++++ INFORMATION PROVIDED ++++

(** * with_emulators: the emulator supervisor, embedded and verified

    The repository carries several snapshots of one Go program.  The
    newest one (the [Emulator] variant) is embedded in full; of the older
    ones ([cmd.go], and the [PubSub]/[Datastore] variant) the functions
    that differ are embedded next to it, in modules of their own.

    - [GoStrings]: the functions of Go's [strings] package the program calls.
    - [Chan]: channels of type [chan struct{}], by what [close] does to them.
    - [Watch]: the [watchFor] writer and its [Write] method.
    - [Proc]: system calls as events of a small program monad, and runs of
      a program against a world that answers the calls.
    - [Supervisor]: [Emulator], its methods and [main].
    - [PubSubVariant], [CmdGo]: the older snapshots.
    - [Signals]: the goroutine started by [forwardSignals], as a step
      relation.

    The properties follow the definitions: strings, [Env], the watcher,
    [cmd.go], runs of the supervisor, the forwarding goroutine. *)

From Stdlib Require Import ZArith List String Ascii Strings.Byte Bool Lia.
From stdpp Require Import base option gmap.
Import ListNotations.

Local Open Scope Z_scope.

(** ** Go's [strings] package *)

Module GoStrings.

(** The line feed, ["\n"] in the Go source. *)
Definition nl : string := String (ascii_of_nat 10) EmptyString.

(** [strings.HasPrefix(s, prefix)]. *)
Fixpoint HasPrefix (s prefix : string) {struct prefix} : bool :=
  match prefix, s with
  | EmptyString, _ => true
  | String _ _, EmptyString => false
  | String p prefix', String a s' => Ascii.eqb a p && HasPrefix s' prefix'
  end.

(** [strings.Contains(s, substr)]: [substr] starts at some index of [s]. *)
Fixpoint Contains (s substr : string) : bool :=
  HasPrefix s substr ||
  match s with
  | EmptyString => false
  | String _ s' => Contains s' substr
  end.

(** [strings.Replace(s, old, new, n)] for a non-empty [old]: the first
    [n] non-overlapping instances of [old], found from the left, are
    replaced by [new]; a negative [n] sets no limit.  [skip] counts the
    bytes of a matched [old] that are still to be passed over. *)
Fixpoint ReplaceFrom (old new : string) (n : Z) (skip : nat) (s : string)
  : string :=
  match s with
  | EmptyString => EmptyString
  | String a s' =>
      match skip with
      | S k => ReplaceFrom old new n k s'
      | O =>
          if n =? 0 then s
          else if HasPrefix s old
               then (new ++ ReplaceFrom old new (n - 1)
                               (Nat.pred (String.length old)) s')%string
               else String a (ReplaceFrom old new n 0 s')
      end
  end.

Definition Replace (s old new : string) (n : Z) : string :=
  if String.eqb old new then s else ReplaceFrom old new n 0 s.

(** [strings.Split(s, sep)] for a non-empty [sep]: the pieces of [s]
    between the non-overlapping instances of [sep], found from the left.
    [SplitFrom] returns the piece being read and the pieces after it. *)
Fixpoint SplitFrom (sep : string) (skip : nat) (s : string)
  : string * list string :=
  match s with
  | EmptyString => (EmptyString, [])
  | String a s' =>
      match skip with
      | S k => SplitFrom sep k s'
      | O =>
          if HasPrefix s sep
          then let (p, ps) :=
                 SplitFrom sep (Nat.pred (String.length sep)) s' in
               (EmptyString, p :: ps)
          else let (p, ps) := SplitFrom sep 0 s' in (String a p, ps)
      end
  end.

Definition Split (s sep : string) : list string :=
  let (p, ps) := SplitFrom sep 0 s in p :: ps.

(** [strings.Count(s, "\n")], for stating how many pieces [Split] makes. *)
Fixpoint CountByte (b : ascii) (s : string) : nat :=
  match s with
  | EmptyString => O
  | String a s' => (if Ascii.eqb a b then 1 else 0) + CountByte b s'
  end%nat.

End GoStrings.

(** ** Go values shared by all the snapshots *)

(** The [error] values the program meets: [errors.New], a failed system
    call, and the [*exec.ExitError] of a child that exited with a status. *)
Inductive error : Type :=
| errors_New (msg : string)
| Errno (code : Z)
| ExitError (status : Z).

(** [err != nil]. *)
Definition notnil (err : option error) : bool :=
  match err with Some _ => true | None => false end.

(** ** Channels of type [chan struct{}]

    Nothing is ever sent on them: a channel is open or closed.  A channel
    value is [None] (the nil channel) or the address of a channel. *)

Module Chan.

Inductive state := Open | Closed.

Definition chan : Type := option nat.
Abbreviation heap := (gmap nat state).

(** [make(chan struct{})]: a channel at an address not in use. *)
Definition make (h : heap) : nat * heap :=
  let a := fresh (dom h) in (a, <[a := Open]> h).

(** [close(c)]: [None] is Go's panic, on a nil channel and on a closed
    one. *)
Definition close (h : heap) (c : chan) : option heap :=
  match c with
  | None => None
  | Some a =>
      match h !! a with
      | Some Open => Some (<[a := Closed]> h)
      | _ => None
      end
  end.

(** A receive [<-c] proceeds when the channel is closed. *)
Definition ready (h : heap) (c : chan) : bool :=
  match c with
  | Some a => match h !! a with Some Closed => true | _ => false end
  | None => false
  end.

End Chan.

(** ** The [watchFor] writer *)

(** [io.Writer]: [Write(p)] returns the number of bytes written and an
    error; the destination's state is passed along. *)
Class Writer (W : Type) := write : W -> list byte -> W * (Z * option error).

(** [ioutil.Discard]: every write succeeds and does nothing. *)
Inductive discard : Type := Discard.

#[export] Instance discard_Writer : Writer discard :=
  fun w p => (w, (Z.of_nat (length p), None)).

(** An [*os.File] such as [os.Stderr], by what was written to it; writing
    to a closed file fails with [os.ErrClosed]. *)
Record File : Type := mkFile { contents : list byte; closed : bool }.

Definition ErrClosed : error := errors_New "file already closed".

#[export] Instance File_Writer : Writer File :=
  fun f p =>
    if closed f then (f, (0, Some ErrClosed))
    else (mkFile (contents f ++ p) false, (Z.of_nat (length p), None)).

Module Watch.

Import GoStrings.

Record watchFor (W : Type) : Type := mk {
  base : W;
  buf : list byte;
  sentinel : string;
  c : Chan.chan;
  done : bool
}.
Arguments mk {W}.
Arguments base {W}.
Arguments buf {W}.
Arguments sentinel {W}.
Arguments c {W}.
Arguments done {W}.

Section Method.
Context {W : Type} `{Writer W}.

(** The method [Write] of [watchFor].  The result is [None] when the call panics;
    otherwise the watcher, the channels, and the returned [(n, err)].
    [bytes.Buffer.Write] returns [len(data)] and a nil error. *)
Definition Write (r : watchFor W) (data : list byte) (h : Chan.heap)
  : option (watchFor W * Chan.heap * (Z * option error)) :=
  let '(b, (n, err)) := write (base r) data in
  let r := mk b (buf r) (sentinel r) (c r) (done r) in
  if done r || notnil err then Some (r, h, (n, err))
  else
    let r := mk (base r) (buf r ++ data) (sentinel r) (c r) (done r) in
    let ret := (Z.of_nat (length data), None) in
    if Contains (string_of_list_byte (buf r)) (sentinel r)
    then match Chan.close h (c r) with
         | Some h' =>
             Some (mk (base r) (buf r) (sentinel r) (c r) true, h', ret)
         | None => None
         end
    else Some (r, h, ret).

++++

WHAT NEEDS TO BE DONE: From the records above, give again exactly the lines running from the line with "Definition ready (h" to the line with "fun w p => (w, (Z.of_nat", inclusive.

EXERCISE SOLUTION:
Definition ready (h : heap) (c : chan) : bool :=
  match c with
  | Some a => match h !! a with Some Closed => true | _ => false end
  | None => false
  end.

End Chan.

(** ** The [watchFor] writer *)

(** [io.Writer]: [Write(p)] returns the number of bytes written and an
    error; the destination's state is passed along. *)
Class Writer (W : Type) := write : W -> list byte -> W * (Z * option error).

(** [ioutil.Discard]: every write succeeds and does nothing. *)
Inductive discard : Type := Discard.

#[export] Instance discard_Writer : Writer discard :=
  fun w p => (w, (Z.of_nat (length p), None)).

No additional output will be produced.